• [HOW TO COMPLETE THIS TASK]:
Below are several records. Retype exactly those lines running from the one with "R_initiate_emergency_access (emer : string)" through the one with "R_post_sstamp (data : PasswordOrOtpData)", end lines included, and no others.

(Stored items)
(* ===== verification/Server.v ===== *)
(** The server as a transition system: the routes of the modelled handlers with
    their guards, the scheduled jobs, and the states they reach.

    One step serves one request (or runs one job) to its end, on every path,
    errors and panics included; [e] is the environment at that moment, so the
    clock, the configuration and the services may differ at every step. *)
From S2P Require Import Prelude Table Schema Roles Users Memberships Groups Collections Events.
From S2P Require Import Policies Vault Ciphers Util Settings Devices Auth Demo Sends Emergency.
From S2P Require Import AuthRequests Accounts Orgs TwoFactors Login AccountOps CipherOps.
From S2P Require Import KeyRotation OrgCollections OrgInv Guards OrgSafety RecoverySafety AccountSafety.

(** ** Routes *)
Inductive Route :=
(* src/src/api/core/organizations.rs *)
| R_create_organization (data : OrgData)
| R_delete_organization (org : OrganizationId) (data : PasswordOrOtpData)
| R_leave_organization (org : OrganizationId)
| R_post_organization (org : OrganizationId) (name billing_email : string)
| R_send_invite (org : OrganizationId) (data : InviteData)
| R_reinvite_member (org : OrganizationId) (member : MembershipId)
| R_bulk_reinvite_members (org : OrganizationId) (ids : list MembershipId)
| R_accept_invite (org : OrganizationId) (member : MembershipId) (token : string)
    (reset_password_key : option string)
| R_confirm_invite (org : OrganizationId) (member : MembershipId) (key : option string)
| R_bulk_confirm_invite (org : OrganizationId)
    (keys : option (list (option MembershipId * option string)))
| R_edit_member (org : OrganizationId) (member : MembershipId) (data : EditUserData)
| R_delete_member (org : OrganizationId) (member : MembershipId)
| R_bulk_delete_member (org : OrganizationId) (ids : list MembershipId)
| R_revoke_member (org : OrganizationId) (member : MembershipId)
| R_bulk_revoke_members (org : OrganizationId) (ids : option (list MembershipId))
| R_restore_member (org : OrganizationId) (member : MembershipId)
| R_bulk_restore_members (org : OrganizationId) (ids : list MembershipId)
| R_put_policy (org : OrganizationId) (pol_type : Z) (data : PolicyData)
| R_post_organization_collections (org : OrganizationId) (data : FullCollectionData)
| R_post_bulk_access_collections (org : OrganizationId) (data : BulkCollectionAccessData)
| R_post_organization_collection_update (org : OrganizationId) (col : CollectionId)
    (data : FullCollectionData)
| R_delete_organization_collection (org : OrganizationId) (col : CollectionId)
| R_bulk_delete_organization_collections (org : OrganizationId) (ids : list CollectionId)
| R_post_groups (org : OrganizationId) (data : GroupRequest)
| R_put_group (org : OrganizationId) (group : GroupId) (data : GroupRequest)
| R_delete_group (org : OrganizationId) (group : GroupId)
| R_bulk_delete_groups (org : OrganizationId) (ids : list GroupId)
| R_put_group_members (org : OrganizationId) (group : GroupId) (members : list MembershipId)
| R_post_delete_group_member (org : OrganizationId) (group : GroupId) (member : MembershipId)
| R_post_org_import (org : OrganizationId) (data : OrgImportData)
| R_post_bulk_collections (data : BulkCollectionsData)
| R_post_org_keys (org : OrganizationId) (data : OrgKeyData)
| R_put_reset_password (org : OrganizationId) (member : MembershipId)
    (data : OrganizationUserResetPasswordRequest)
| R_put_reset_password_enrollment (org : OrganizationId) (user : UserId)
    (data : ResetPasswordEnrollmentRequest)
| R_org_api_key (org : OrganizationId) (data : PasswordOrOtpData) (rotate : bool)
(* src/src/api/core/two_factor *)
| R_disable_twofactor (data : PasswordOrOtpData) (type_ : NumberOrString)
| R_request_otp
| R_verify_otp (otp : string)
(* src/src/api/core/emergency_access.rs *)
| R_post_emergency_access (emer : string) (data : EmergencyAccessUpdateData)
| R_delete_emergency_access (emer : string)
| R_ea_send_invite (data : EmergencyAccessInviteData)
| R_resend_invite (emer : string)
| R_ea_accept_invite (emer token : string)
| R_confirm_emergency_access (emer key : string)
| R_initiate_emergency_access (emer : string)
| R_approve_emergency_access (emer : string)
| R_reject_emergency_access (emer : string)
| R_view_emergency_access (emer : string)
| R_takeover_emergency_access (emer : string)
| R_password_emergency_access (emer hash key : string)
| R_policies_emergency_access (emer : string)
(* src/src/api/core/sends.rs *)
| R_post_send (data : SendData)
| R_post_send_file (display_size : Z → string) (data : SendData) (size : Z)
| R_post_send_file_v2 (display_size : Z → string) (data : SendData)
| R_post_send_file_v2_data (send file : string) (raw_name : option string) (size : Z)
| R_post_access (access_id : string) (password : option string)
| R_post_access_file (send file : string) (password : option string)
| R_put_send (send : string) (data : SendData)
| R_delete_send (send : string)
| R_put_remove_password (send : string)
(* src/src/api/identity.rs and src/src/api/core/accounts.rs *)
| R_login (data : ConnectData) (client : ClientHeaders) (version : option string)
| R_register (data : RegisterData) (email_verification : bool)
| R_register_verification_email (email : string) (name : option string)
| R_post_set_password (data : SetPasswordData)
| R_post_profile (name : string)
| R_put_avatar (color : option string)
| R_get_public_keys (user : UserId)
| R_post_keys (data : KeysData)
| R_post_password (data : ChangePassData)
| R_post_kdf (data : ChangeKdfData)
| R_post_rotatekey (data : KeyData)
| R_post_sstamp (data : PasswordOrOtpData)
| R_post_email_token (data : EmailChangeData)
| R_post_email (data : ChangeEmailData)
| R_post_verify_email
| R_post_verify_email_token (user : UserId) (token : string)
| R_post_delete_recover (email : string)
| R_post_delete_recover_token (user : UserId) (token : string)
| R_delete_account (data : PasswordOrOtpData)
| R_password_hint (email : string)
| R_verify_password (hash : string)
| R_update_api_key (data : PasswordOrOtpData) (rotate : bool)
| R_put_device_token (device : DeviceId) (token : string)
| R_put_clear_device_token (device : DeviceId)
| R_post_auth_request (data : AuthRequestRequest) (client : ClientHeaders)
| R_put_auth_request (id : string) (data : AuthResponseRequest)
(* src/src/api/core/two_factor *)
| R_get_recover (data : PasswordOrOtpData)
| R_generate_authenticator (data : PasswordOrOtpData)
| R_activate_authenticator (data : EnableAuthenticatorData)
| R_disable_authenticator (data : DisableAuthenticatorData)
| R_send_email_login (data : SendEmailLoginData) (client : ClientHeaders)
| R_send_email (data : SendEmailData)
| R_email_activate (data : EmailData)
(* src/src/api/core/ciphers.rs and src/src/api/core/folders.rs *)
| R_post_ciphers (data : CipherData)
| R_post_ciphers_create (data : ShareCipherData)
| R_post_ciphers_import (data : ImportData)
| R_put_cipher (cipher : CipherId) (data : CipherData)
| R_put_cipher_partial (cipher : CipherId) (data : PartialCipherData)
| R_post_cipher_share (cipher : CipherId) (data : ShareCipherData)
| R_put_cipher_share_selected (ciphers : list CipherData) (cols : list CollectionId)
| R_post_collections_update (cipher : CipherId) (cols : list CollectionId)
| R_post_collections_admin (cipher : CipherId) (cols : list CollectionId)
| R_delete_cipher (cipher : CipherId) (options : CipherDeleteOptions)
| R_delete_multiple_ciphers (ids : list CipherId) (options : CipherDeleteOptions)
| R_restore_cipher (cipher : CipherId)
| R_restore_multiple_ciphers (ids : list CipherId)
| R_move_cipher_selected (folder : option FolderId) (ids : list CipherId)
| R_purge_org_vault (org : OrganizationId) (data : PasswordOrOtpData)
| R_purge_personal_vault (data : PasswordOrOtpData)
| R_archive_cipher (cipher : CipherId)
| R_archive_multiple_ciphers (ids : list CipherId)
| R_unarchive_cipher (cipher : CipherId)
| R_unarchive_multiple_ciphers (ids : list CipherId)
| R_post_attachment_v2 (cipher : CipherId) (data : AttachmentRequestData)
| R_post_attachment_v2_data (cipher : CipherId) (attachment : string) (data : UploadData)
| R_post_attachment (cipher : CipherId) (data : UploadData)
| R_post_attachment_share (cipher : CipherId) (attachment : string) (data : UploadData)
| R_delete_attachment (cipher : CipherId) (attachment : string)
| R_post_folders (data : FolderData)
| R_put_folder (folder : FolderId) (data : FolderData)
| R_delete_folder (folder : FolderId)
(* the scheduled jobs of src/src/main.rs *)
| J_purge_trash
| J_event_cleanup
| J_incomplete_2fa_notifications
| J_purge_auth_requests
| J_emergency_request_timeout
| J_emergency_notification_reminder
| J_send_purge.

• [TASK RESPONSE]:
| R_initiate_emergency_access (emer : string)
| R_approve_emergency_access (emer : string)
| R_reject_emergency_access (emer : string)
| R_view_emergency_access (emer : string)
| R_takeover_emergency_access (emer : string)
| R_password_emergency_access (emer hash key : string)
| R_policies_emergency_access (emer : string)
(* src/src/api/core/sends.rs *)
| R_post_send (data : SendData)
| R_post_send_file (display_size : Z → string) (data : SendData) (size : Z)
| R_post_send_file_v2 (display_size : Z → string) (data : SendData)
| R_post_send_file_v2_data (send file : string) (raw_name : option string) (size : Z)
| R_post_access (access_id : string) (password : option string)
| R_post_access_file (send file : string) (password : option string)
| R_put_send (send : string) (data : SendData)
| R_delete_send (send : string)
| R_put_remove_password (send : string)
(* src/src/api/identity.rs and src/src/api/core/accounts.rs *)
| R_login (data : ConnectData) (client : ClientHeaders) (version : option string)
| R_register (data : RegisterData) (email_verification : bool)
| R_register_verification_email (email : string) (name : option string)
| R_post_set_password (data : SetPasswordData)
| R_post_profile (name : string)
| R_put_avatar (color : option string)
| R_get_public_keys (user : UserId)
| R_post_keys (data : KeysData)
| R_post_password (data : ChangePassData)
| R_post_kdf (data : ChangeKdfData)
| R_post_rotatekey (data : KeyData)
| R_post_sstamp (data : PasswordOrOtpData)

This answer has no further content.